ENTRIES SHOWN:

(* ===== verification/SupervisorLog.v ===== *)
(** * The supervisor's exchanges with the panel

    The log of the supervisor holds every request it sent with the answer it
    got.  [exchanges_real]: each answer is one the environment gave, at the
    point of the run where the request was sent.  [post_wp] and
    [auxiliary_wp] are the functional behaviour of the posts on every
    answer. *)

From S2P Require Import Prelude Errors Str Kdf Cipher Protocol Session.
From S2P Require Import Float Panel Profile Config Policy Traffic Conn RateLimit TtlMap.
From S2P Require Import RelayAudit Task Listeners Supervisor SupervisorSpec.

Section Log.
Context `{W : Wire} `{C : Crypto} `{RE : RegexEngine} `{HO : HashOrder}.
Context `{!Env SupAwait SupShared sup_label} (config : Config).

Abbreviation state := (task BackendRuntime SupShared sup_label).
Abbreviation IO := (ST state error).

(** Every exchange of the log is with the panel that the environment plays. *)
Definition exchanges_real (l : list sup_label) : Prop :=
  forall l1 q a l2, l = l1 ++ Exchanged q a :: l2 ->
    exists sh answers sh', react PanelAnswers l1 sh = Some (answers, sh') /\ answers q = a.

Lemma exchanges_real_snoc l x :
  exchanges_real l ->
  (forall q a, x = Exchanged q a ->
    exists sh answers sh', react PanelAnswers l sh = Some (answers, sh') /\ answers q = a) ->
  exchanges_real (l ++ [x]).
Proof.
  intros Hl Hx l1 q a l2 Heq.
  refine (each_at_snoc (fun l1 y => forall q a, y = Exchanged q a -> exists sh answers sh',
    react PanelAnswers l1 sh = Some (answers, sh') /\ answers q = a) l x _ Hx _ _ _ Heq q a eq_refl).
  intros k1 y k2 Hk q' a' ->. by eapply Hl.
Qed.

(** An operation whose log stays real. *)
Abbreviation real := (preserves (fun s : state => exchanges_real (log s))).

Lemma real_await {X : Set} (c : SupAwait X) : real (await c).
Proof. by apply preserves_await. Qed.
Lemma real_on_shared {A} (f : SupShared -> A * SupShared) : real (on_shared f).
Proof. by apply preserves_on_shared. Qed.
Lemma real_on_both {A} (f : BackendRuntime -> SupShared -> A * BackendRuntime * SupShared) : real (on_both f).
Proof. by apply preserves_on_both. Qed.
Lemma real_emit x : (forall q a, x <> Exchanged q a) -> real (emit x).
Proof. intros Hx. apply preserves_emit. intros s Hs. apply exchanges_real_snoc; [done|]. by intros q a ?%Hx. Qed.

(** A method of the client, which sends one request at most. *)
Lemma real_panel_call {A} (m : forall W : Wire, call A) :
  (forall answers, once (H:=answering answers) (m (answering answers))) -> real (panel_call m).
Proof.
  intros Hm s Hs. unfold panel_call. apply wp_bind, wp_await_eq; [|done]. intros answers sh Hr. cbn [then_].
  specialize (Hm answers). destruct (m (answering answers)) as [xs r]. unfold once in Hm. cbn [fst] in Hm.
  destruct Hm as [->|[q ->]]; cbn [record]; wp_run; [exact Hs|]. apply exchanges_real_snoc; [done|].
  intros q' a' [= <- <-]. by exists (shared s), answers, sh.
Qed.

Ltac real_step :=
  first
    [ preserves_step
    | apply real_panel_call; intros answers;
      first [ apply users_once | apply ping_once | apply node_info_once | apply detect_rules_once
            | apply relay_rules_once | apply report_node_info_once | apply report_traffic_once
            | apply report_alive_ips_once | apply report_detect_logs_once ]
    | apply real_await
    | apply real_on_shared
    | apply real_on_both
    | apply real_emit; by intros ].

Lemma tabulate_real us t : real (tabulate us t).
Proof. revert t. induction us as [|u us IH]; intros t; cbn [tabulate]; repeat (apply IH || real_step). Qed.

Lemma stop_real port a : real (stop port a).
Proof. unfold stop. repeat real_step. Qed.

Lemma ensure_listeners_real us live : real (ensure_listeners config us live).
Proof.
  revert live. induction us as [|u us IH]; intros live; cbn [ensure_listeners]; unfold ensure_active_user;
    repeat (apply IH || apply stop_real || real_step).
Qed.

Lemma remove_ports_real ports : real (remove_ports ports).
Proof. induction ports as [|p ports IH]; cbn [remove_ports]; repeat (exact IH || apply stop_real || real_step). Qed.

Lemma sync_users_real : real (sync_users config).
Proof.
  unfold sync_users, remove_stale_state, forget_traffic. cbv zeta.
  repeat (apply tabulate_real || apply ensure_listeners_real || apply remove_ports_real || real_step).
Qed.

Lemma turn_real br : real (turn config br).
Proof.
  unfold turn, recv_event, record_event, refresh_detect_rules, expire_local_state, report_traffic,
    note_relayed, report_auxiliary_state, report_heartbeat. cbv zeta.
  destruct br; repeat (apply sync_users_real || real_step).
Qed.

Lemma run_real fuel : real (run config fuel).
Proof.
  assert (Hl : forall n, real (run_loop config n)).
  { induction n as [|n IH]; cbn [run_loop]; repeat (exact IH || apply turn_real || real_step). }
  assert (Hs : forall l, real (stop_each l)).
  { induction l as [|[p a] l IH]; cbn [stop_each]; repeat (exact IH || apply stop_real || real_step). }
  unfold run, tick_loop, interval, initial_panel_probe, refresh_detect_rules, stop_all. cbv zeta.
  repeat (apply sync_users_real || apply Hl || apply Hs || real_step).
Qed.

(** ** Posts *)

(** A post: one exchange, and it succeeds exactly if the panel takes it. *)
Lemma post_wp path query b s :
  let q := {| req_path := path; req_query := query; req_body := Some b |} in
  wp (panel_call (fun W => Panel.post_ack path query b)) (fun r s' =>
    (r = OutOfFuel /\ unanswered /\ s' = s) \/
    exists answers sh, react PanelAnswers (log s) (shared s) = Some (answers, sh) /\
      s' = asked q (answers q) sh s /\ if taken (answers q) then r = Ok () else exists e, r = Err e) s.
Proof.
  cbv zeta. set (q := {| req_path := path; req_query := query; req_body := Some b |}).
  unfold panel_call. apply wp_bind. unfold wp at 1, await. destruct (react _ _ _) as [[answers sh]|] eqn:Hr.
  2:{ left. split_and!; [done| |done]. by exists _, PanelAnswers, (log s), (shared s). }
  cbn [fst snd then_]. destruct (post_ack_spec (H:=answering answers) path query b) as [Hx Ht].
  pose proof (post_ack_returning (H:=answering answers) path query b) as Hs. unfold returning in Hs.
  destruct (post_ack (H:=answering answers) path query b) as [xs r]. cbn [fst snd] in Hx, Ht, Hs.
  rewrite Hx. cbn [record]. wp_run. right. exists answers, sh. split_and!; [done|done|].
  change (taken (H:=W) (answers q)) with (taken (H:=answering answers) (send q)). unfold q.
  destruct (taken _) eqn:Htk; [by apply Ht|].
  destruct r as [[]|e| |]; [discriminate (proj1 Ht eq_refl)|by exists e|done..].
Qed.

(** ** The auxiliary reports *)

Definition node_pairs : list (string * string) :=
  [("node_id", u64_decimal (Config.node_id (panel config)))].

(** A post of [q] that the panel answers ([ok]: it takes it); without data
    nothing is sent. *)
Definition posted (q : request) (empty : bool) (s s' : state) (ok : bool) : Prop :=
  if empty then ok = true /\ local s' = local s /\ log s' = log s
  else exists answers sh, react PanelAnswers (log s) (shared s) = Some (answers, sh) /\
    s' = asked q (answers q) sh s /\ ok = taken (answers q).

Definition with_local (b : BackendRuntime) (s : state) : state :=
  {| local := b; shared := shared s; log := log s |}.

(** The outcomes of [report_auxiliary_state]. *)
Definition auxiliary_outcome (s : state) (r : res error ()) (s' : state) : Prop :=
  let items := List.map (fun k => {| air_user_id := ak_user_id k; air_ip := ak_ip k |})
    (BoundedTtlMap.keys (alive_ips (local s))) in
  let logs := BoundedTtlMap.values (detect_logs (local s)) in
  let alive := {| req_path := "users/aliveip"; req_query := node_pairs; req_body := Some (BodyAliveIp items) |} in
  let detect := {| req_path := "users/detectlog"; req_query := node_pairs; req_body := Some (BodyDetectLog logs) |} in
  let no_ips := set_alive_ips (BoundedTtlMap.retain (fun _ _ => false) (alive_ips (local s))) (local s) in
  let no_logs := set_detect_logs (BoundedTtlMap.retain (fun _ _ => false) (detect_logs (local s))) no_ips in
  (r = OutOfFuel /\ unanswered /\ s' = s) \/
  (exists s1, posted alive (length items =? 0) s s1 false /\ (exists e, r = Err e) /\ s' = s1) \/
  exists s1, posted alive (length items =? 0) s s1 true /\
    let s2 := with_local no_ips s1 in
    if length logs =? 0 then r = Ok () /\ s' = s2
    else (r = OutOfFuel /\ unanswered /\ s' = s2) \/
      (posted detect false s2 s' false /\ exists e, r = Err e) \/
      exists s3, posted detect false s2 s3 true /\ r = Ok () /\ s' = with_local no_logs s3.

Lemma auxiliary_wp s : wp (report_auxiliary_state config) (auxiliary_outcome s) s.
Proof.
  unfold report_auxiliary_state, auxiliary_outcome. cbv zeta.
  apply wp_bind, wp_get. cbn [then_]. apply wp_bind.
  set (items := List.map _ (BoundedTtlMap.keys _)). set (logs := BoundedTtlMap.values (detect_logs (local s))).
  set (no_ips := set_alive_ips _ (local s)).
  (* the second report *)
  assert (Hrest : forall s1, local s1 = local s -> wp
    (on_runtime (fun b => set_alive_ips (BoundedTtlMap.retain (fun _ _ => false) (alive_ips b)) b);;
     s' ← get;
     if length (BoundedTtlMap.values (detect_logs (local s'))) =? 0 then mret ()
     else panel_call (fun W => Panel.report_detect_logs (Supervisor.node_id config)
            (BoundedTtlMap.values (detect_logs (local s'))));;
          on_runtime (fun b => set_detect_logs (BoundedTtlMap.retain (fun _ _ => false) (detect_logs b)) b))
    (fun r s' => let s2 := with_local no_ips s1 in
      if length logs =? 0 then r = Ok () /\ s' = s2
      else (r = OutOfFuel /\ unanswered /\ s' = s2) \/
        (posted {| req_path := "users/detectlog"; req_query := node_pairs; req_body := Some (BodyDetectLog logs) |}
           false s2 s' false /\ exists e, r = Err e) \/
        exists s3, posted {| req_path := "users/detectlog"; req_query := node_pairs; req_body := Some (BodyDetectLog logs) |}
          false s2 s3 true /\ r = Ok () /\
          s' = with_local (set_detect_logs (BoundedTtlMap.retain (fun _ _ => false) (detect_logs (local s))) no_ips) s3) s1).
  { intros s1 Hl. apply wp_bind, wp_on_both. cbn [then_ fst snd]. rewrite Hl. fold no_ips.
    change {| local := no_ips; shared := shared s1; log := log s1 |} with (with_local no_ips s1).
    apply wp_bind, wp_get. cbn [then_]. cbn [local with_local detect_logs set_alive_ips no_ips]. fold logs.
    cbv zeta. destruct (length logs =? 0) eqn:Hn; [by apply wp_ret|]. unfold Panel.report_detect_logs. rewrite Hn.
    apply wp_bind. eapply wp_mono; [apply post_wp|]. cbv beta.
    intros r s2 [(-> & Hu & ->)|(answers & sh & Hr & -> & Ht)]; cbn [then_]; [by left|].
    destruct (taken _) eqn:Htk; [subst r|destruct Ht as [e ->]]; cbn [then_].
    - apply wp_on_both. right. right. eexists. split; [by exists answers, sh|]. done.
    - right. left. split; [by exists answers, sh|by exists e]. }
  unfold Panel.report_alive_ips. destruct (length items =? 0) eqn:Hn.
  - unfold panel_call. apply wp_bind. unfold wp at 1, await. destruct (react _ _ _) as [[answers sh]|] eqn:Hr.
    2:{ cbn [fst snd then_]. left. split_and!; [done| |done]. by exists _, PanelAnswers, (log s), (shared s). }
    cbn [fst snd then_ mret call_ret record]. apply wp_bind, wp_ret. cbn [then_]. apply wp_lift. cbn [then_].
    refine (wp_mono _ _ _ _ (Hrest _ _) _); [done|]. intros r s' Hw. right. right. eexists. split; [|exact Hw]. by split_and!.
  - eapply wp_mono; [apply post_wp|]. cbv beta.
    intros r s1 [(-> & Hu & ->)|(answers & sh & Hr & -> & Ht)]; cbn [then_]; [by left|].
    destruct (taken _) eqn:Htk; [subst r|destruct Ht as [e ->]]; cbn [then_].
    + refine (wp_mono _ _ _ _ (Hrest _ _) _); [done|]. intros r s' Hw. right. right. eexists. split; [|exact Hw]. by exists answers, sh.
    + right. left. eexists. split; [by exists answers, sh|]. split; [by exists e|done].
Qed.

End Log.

AIM OF THE EXERCISE:
Repeat exactly, please, each line from the beginning of the data through the line with "From S2P Require Import Prelude" in it, and only those lines.

WRITTEN ANSWER:
(* ===== verification/SupervisorLog.v ===== *)
(** * The supervisor's exchanges with the panel

    The log of the supervisor holds every request it sent with the answer it
    got.  [exchanges_real]: each answer is one the environment gave, at the
    point of the run where the request was sent.  [post_wp] and
    [auxiliary_wp] are the functional behaviour of the posts on every
    answer. *)

From S2P Require Import Prelude Errors Str Kdf Cipher Protocol Session.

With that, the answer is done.